Xu and his team, which includes researchers from Penn's departments of Dermatology and Biology, as well as the New Jersey Institute of Technology, started with human skin cells called dermal fibroblasts and added three genes, converting those cells into induced pluripotent stem cells (iPSCs).
These cells have the capability to differentiate into any cell types in the body and then converted the iPS cells into epithelial stem cells, normally found at the bulge of hair follicles.
The research team demonstrated that by carefully controlling the timing of the growth factors the cells received, they could force the iPSCs to generate large numbers of epithelial stem cells.

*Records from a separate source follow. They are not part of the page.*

(** The insertion loop. *)
Fixpoint read_ids (count : nat) (s : gset bytes) : parser (gset bytes) :=
  match count with
  | O => mret s
  | S c => id ← slice 32; read_ids c ({[id]} ∪ s)
  end.

Definition decode (b : bytes) : outcome ExecutionError (gset bytes) :=
  if bool_decide (b = []) then Ok ∅
  else parsed ((
    _ ← require ENCODED_HEADER_BYTES (error "burn nullifier header missing");
    v ← read_be 4;
    _ ← reject (bool_decide (v ≠ BURN_NULLIFIER_VERSION)) (error "burn nullifier version mismatch");
    count ← read_be 4;
    _ ← require_exact (N.to_nat count * ENTRY_BYTES) (error "burn nullifier size mismatch");
    read_ids (N.to_nat count) ∅) b).

Definition set_ok (s : gset bytes) : Prop :=
  (N.of_nat (size s) < width 32)%N ∧ set_Forall (λ id, length id = 32) s.

Lemma read_ids_recognises l s :
  Forall (λ id, length id = 32) l →
  recognises (read_ids (length l) s) (mjoin l) (list_to_set l ∪ s).
Proof.
  revert s. induction l as [|x l IH]; intros s Hl; simpl.
  { rewrite (left_id_L ∅ (∪)). apply ret_recognises. }
  apply Forall_cons in Hl as [Hx Hl]. eapply bind_recognises; [by apply slice_recognises|].
  replace ({[x]} ∪ list_to_set l ∪ s) with (list_to_set l ∪ ({[x]} ∪ s)) by set_solver.
  by apply IH.
Qed.

Lemma reads_ids count s : reads (count * ENTRY_BYTES) (read_ids count s).
Proof.
  revert s. unfold ENTRY_BYTES. induction count as [|c IH]; intros s; [apply reads_ret|].
  apply (reads_bind _ 32); [apply reads_slice|lia|]. intros id.
  replace (S c * 32 - 32) with (c * 32) by lia. apply IH.
Qed.

Lemma length_join_fixed n (l : list bytes) :
  Forall (λ x, length x = n) l → length (mjoin l) = length l * n.
Proof. induction 1 as [|x l Hx _ IH]; [done|]. csimpl. rewrite length_app, IH, Hx. lia. Qed.

#[export] Program Instance codec : StateCodec (gset bytes) := {|
  codec_default := ∅;
  codec_encode := encode;
  codec_decode := decode;
  codec_wf := set_ok;
|}.
Next Obligation.
  intros s [Hs Hok]. unfold decode, encode.
  rewrite bool_decide_false by (by apply be_bytes_app_nonempty). rewrite wrap_small by done.
  assert (size s = length (bset_elems s)) as Hsz by (unfold size, set_size; simpl; by rewrite bset_elems_perm).
  rewrite Hsz, width_32 in *.
  assert (Forall (λ x, length x = 32) (bset_elems s)) as Hf.
  { apply Forall_forall. intros x Hx. rewrite elem_of_bset_elems in Hx. by apply Hok. }
  apply accepts_parsed, bind_accepts_require.
  { rewrite !length_app, !length_be_bytes. unfold ENCODED_HEADER_BYTES. lia. }
  eapply bind_accepts; [by apply read_be_recognises|]. apply bind_accepts_reject; [done|].
  eapply bind_accepts; [apply read_be_recognises; lia|]. rewrite Nat2N.id.
  apply bind_accepts_exact; [by rewrite (length_join_fixed 32)|].
  pose proof (read_ids_recognises (bset_elems s) ∅ Hf []) as E. rewrite app_nil_r in E.
  unfold accepts. rewrite E. do 2 f_equal. apply set_eq. intros x.
  rewrite elem_of_union, elem_of_list_to_set, elem_of_bset_elems. set_solver.
Qed.
Next Obligation.
  intros b. unfold decode. case_bool_decide; [done|]. apply parsed_safe.
  unfold ENCODED_HEADER_BYTES. safe_steps. apply require_exact_safe. intros _.
  apply reads_safe, reads_ids.
Qed.
Next Obligation. done. Qed.
Next Obligation. intros s. by apply be_bytes_app_nonempty. Qed.
End BurnNullifier.
End BurnNullifier.

(** ** [equivocation_registry.rs] *)
Module EquivocationRegistry.
Record EquivocationRecord := mk { kind : OffenseKind; slashed_at_l1_height : N }.
Definition EQUIVOCATION_REGISTRY_VERSION : N := 1.
Definition ENTRY_BYTES : nat := 32 + 1 + 8.

Section EquivocationRegistry.
Context `{Blake3}.

Definition error (reason : string) : ExecutionError :=
  corrupt reserved.equivocation_registry_address reason.

Definition from_byte (b : byte) : outcome ExecutionError OffenseKind :=
  match b with
  | Byte.x00 => Ok OffenseKind.Equivocation
  | Byte.x01 => Ok OffenseKind.InvalidBatch
  | _ => Err (error "equivocation offense kind out of range")
  end.

Definition encode_entry (id : bytes) (rec : EquivocationRecord) : bytes :=
  id ++ [OffenseKind.as_byte (kind rec)] ++ be_bytes 8 (slashed_at_l1_height rec).
Definition encode (m : gmap bytes EquivocationRecord) : bytes :=
  table_encode (Some EQUIVOCATION_REGISTRY_VERSION) encode_entry m.

Definition entry : parser (bytes * EquivocationRecord) :=
  id ← slice 32;
  b ← read_byte;
  k ← lift (from_byte b);
  h ← read_be 8;
  mret (id, mk k h).

Definition decode (b : bytes) : outcome ExecutionError (gmap bytes EquivocationRecord) :=
  table_decode (Some EQUIVOCATION_REGISTRY_VERSION) ENTRY_BYTES entry
    (error "equivocation registry header missing") (error "equivocation registry version mismatch")
    (error "equivocation registry size mismatch")
    (Some (error "equivocation registry has duplicate keys")) b.

Definition entry_ok (id : bytes) (rec : EquivocationRecord) : Prop :=
  length id = 32 ∧ (slashed_at_l1_height rec < width 64)%N.

Lemma equivocation_entry_recognises k v : entry_ok k v → recognises entry (encode_entry k v) (k, v).
Proof.
  destruct v as [kd h]. unfold entry_ok; simpl. rewrite width_64. intros [H1 H2].
  eapply bind_recognises; [by apply slice_recognises|].
  eapply bind_recognises; [apply read_byte_recognises|].
  eapply bind_recognises_lift; [by destruct kd|].
  by eapply bind_recognises_end; [apply read_be_recognises|].
Qed.

Lemma equivocation_entry_length k v : entry_ok k v → length (encode_entry k v) = ENTRY_BYTES.
Proof. intros [H1 _]. unfold encode_entry. by rewrite !length_app, length_be_bytes, H1. Qed.

Lemma equivocation_from_total b : from_byte b ≠ Panic.
Proof. by destruct b. Qed.
#[local] Hint Resolve equivocation_from_total : core.

Lemma equivocation_entry_reads : reads ENTRY_BYTES entry.
Proof. unfold entry, ENTRY_BYTES. reads_steps. Qed.

#[export] Program Instance codec : StateCodec (gmap bytes EquivocationRecord) :=
  table_codec (Some EQUIVOCATION_REGISTRY_VERSION) ENTRY_BYTES entry encode_entry
    (error "equivocation registry header missing") (error "equivocation registry version mismatch")
    (error "equivocation registry size mismatch")
    (Some (error "equivocation registry has duplicate keys")) entry_ok _
    equivocation_entry_recognises equivocation_entry_length equivocation_entry_reads.
Next Obligation. by intros v [= <-]. Qed.
End EquivocationRegistry.
End EquivocationRegistry.

(** ** [force_include.rs] *)
Module ForceInclude.
Record ForceIncludeObligation := mk {
  tx_hash_of : bytes;
  deadline_l1_height : N;
  submitter : Address;
  l2_nonce : N;
  status : ObligationStatus;
}.
Definition OBLIGATION_BYTES : nat := 32 + 8 + 20 + 8 + 1.
Definition ENCODED_ENTRY_BYTES : nat := 32 + OBLIGATION_BYTES.

Section ForceInclude.
Context `{Blake3}.

Definition error (reason : string) : ExecutionError :=
  corrupt reserved.force_include_registry_address reason.

Definition from_byte (b : byte) : outcome ExecutionError ObligationStatus :=
  match b with
  | Byte.x00 => Ok ObligationStatus.Pending
  | Byte.x01 => Ok ObligationStatus.Honored
  | Byte.x02 => Ok ObligationStatus.Slashed
  | _ => Err (error "force-include obligation status out of range")
  end.
(** An invariant of the steps is an invariant of the histories. *)
Lemma run_invariant (P : InMemorySubstrate → Prop) s es :
  (∀ s e, sound s → within_limits s → event_ok e → P s → P (after e s)) →
  sound s → legal s es → P s → sound (run s es) ∧ P (run s es).
Proof.
  intros Hstep. revert s. induction es as [|e es IH]; intros s Hs; simpl; [done|].
  intros (He & Hl & Hes) HP. apply IH; [by apply sound_after|done|by apply Hstep].
Qed.
End refinement.
Lemma credited_prefix_all bal acc l p : credited_prefix bal acc l = (true, p) → p = acc ++ l.
Proof.
  revert acc. induction l as [|[a n] l IH]; intros acc; simpl.
  - intros. simplify_eq. by rewrite app_nil_r.
  - case_decide; [|done]. intros ->%IH. by rewrite <-(assoc_L (++)).
Qed.

Lemma spec_balanced i bal r height :
  let v := spec i bal r height in
  (issuer i = false → total (credits (performed v)) = total (debits (performed v))) ∧
  (accepted v = true →
   (total (credits (performed v)) = total (debits (performed v)) + issued i)%N).
Proof.
  cbv zeta. spec_branches i; cbn [issued issuer]; rewrite ?total_app, ?total_waterfall;
    try (split; intros; try done; amounts).
  apply credited_prefix_all in Heqp as ->. split; [done|]. intros _. amounts.
Qed.
(** C1. Conservation of supply.  From a sound state within the machine limits,
    an accepted intent changes the sum of all balances by exactly what it
    issues: the genesis allocations, the inflation shares or the slash
    distribution, and nothing for each of the other twenty-nine intents.  An
    intent that does not issue conserves the sum also when it is rejected, and
    [total_supply] reports that sum. *)
Theorem supply_conservation s i :
  sound s → within_limits s → typed i →
  let '(res, s') := apply_intent i s in
  (res = Ok tt → supply s' = (supply s + issued i)%N) ∧
  (issuer i = false → supply s' = supply s) ∧
  total_supply s = supply s.
Proof.
  intros Hs Hl Ht. pose proof (apply_follows s i Hs Hl Ht) as [_ Hv _ HS _ _ _ _].
  destruct (apply_intent i s) as [res s']. cbn [fst snd] in *.
  destruct (spec_balanced i (balance s) (view s) (current_block_height s)) as [H1 H2].
  split_and!.
  - intros ->. specialize (H2 (eq_sym Hv)). lia.
  - intros Hi. specialize (H1 Hi). lia.
  - unfold total_supply, supply. rewrite wrapping_sum_small, btree_values_sum; [done|].
    rewrite btree_values_sum. apply Hl.
Qed.
Lemma solvent_authorities i bal r height :
  pool_lock i = false →
  let e := performed (spec i bal r height) in
  (deposits (authorities (updated (writes e) r)) + amount_at (debits e) reserved.authority_stake_pool_address
   ≤ deposits (authorities r) + amount_at (credits e) reserved.authority_stake_pool_address)%N.
Proof.
  intros Hlock. cbv zeta. revert Hlock.
  spec_branches i; cbn [pool_lock]; intros Hlock; open_registries r; destruct_and?; settle; tally.
Qed.

Lemma solvent_validators i bal r height :
  pool_lock i = false →
  let e := performed (spec i bal r height) in
  let r' := updated (writes e) r in
  (deposits (validators r') + map_sum (delegations r')
   + amount_at (debits e) reserved.validator_stake_pool_address
   ≤ deposits (validators r) + map_sum (delegations r)
     + amount_at (credits e) reserved.validator_stake_pool_address)%N.
Proof.
  intros Hlock. cbv zeta. revert Hlock.
  spec_branches i; cbn [pool_lock]; intros Hlock; open_registries r; destruct_and?; settle; tally.
Qed.

End stakes.

(** ** Concrete histories *)
Module StakesExamples.
Import LedgerExamples.
#[local] Existing Instance Toy.toy_blake3.
#[local] Existing Instance toy_distinct.
#[local] Ltac compute_true := apply (bool_decide_eq_true_1 _); vm_compute; reflexivity.
#[local] Ltac legal_history :=
  repeat lazymatch goal with
  | |- legal _ _ => first [exact I | split]
  | |- _ ∧ _ => split
  | |- within_limits _ => compute_true
  | |- event_ok _ => done
  end.

(** Admit a slot, deposit, exit, and wait out the cooldown. *)
Definition staking : list event := [
  Apply (GenesisAllocation [(alice, 50%N)]);
  Apply (AdmitAuthority 3 7 [] []);
  Apply (DepositAuthorityStake alice 3 20)].
Definition leaving : list event := [Advance 10; Apply (ExitAuthority 3); Advance 2419210].

Definition staked : InMemorySubstrate := run new staking.
Lemma staked_sound : sound staked.
Proof. apply run_sound; [apply sound_new|legal_history]. Qed.

Lemma slot_lifecycle_witness :
  (∀ id rec, authority_record staked id = Some rec →
     ∃ rec', authority_record (run staked leaving) id = Some rec' ∧
             slot_advances authority_rank rec rec') ∧
  (∀ id rec, validator_record staked id = Some rec →
     ∃ rec', validator_record (run staked leaving) id = Some rec' ∧
             slot_advances validator_rank rec rec').
Proof. apply (slot_lifecycle staked leaving); [apply staked_sound|legal_history]. Defined.

Lemma stake_locked_until_cooldown_witness :
  ∃ es1 es2, leaving = es1 ++ Apply (ExitAuthority 3) :: es2 ∧
    (apply_intent (ExitAuthority 3) (run staked es1)).1 = Ok tt ∧
    (saturating_add 64 (current_block_height (run staked es1)) EXIT_COOLDOWN_BLOCKS
     ≤ current_block_height (run staked leaving))%N.
Proof.
  refine (proj1 (stake_locked_until_cooldown staked leaving bob 3 20 staked_sound _ _ _) _ _).
  - legal_history.
  - compute_true.
  - discriminate.
  - intros rec E. vm_compute in E. injection E as <-. discriminate.
  - vm_compute. reflexivity.
Defined.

The team's protocol succeeded in turning over 25% of the iPSCs into epithelial stem cells in 18 days, which were then purified using the proteins they expressed on their surfaces.
Further research needed
While the results showed that the team had succeeded in producing the cells they set out to make in the first place, it is still too early to test in human subjects according to Xu, although it is encouraging.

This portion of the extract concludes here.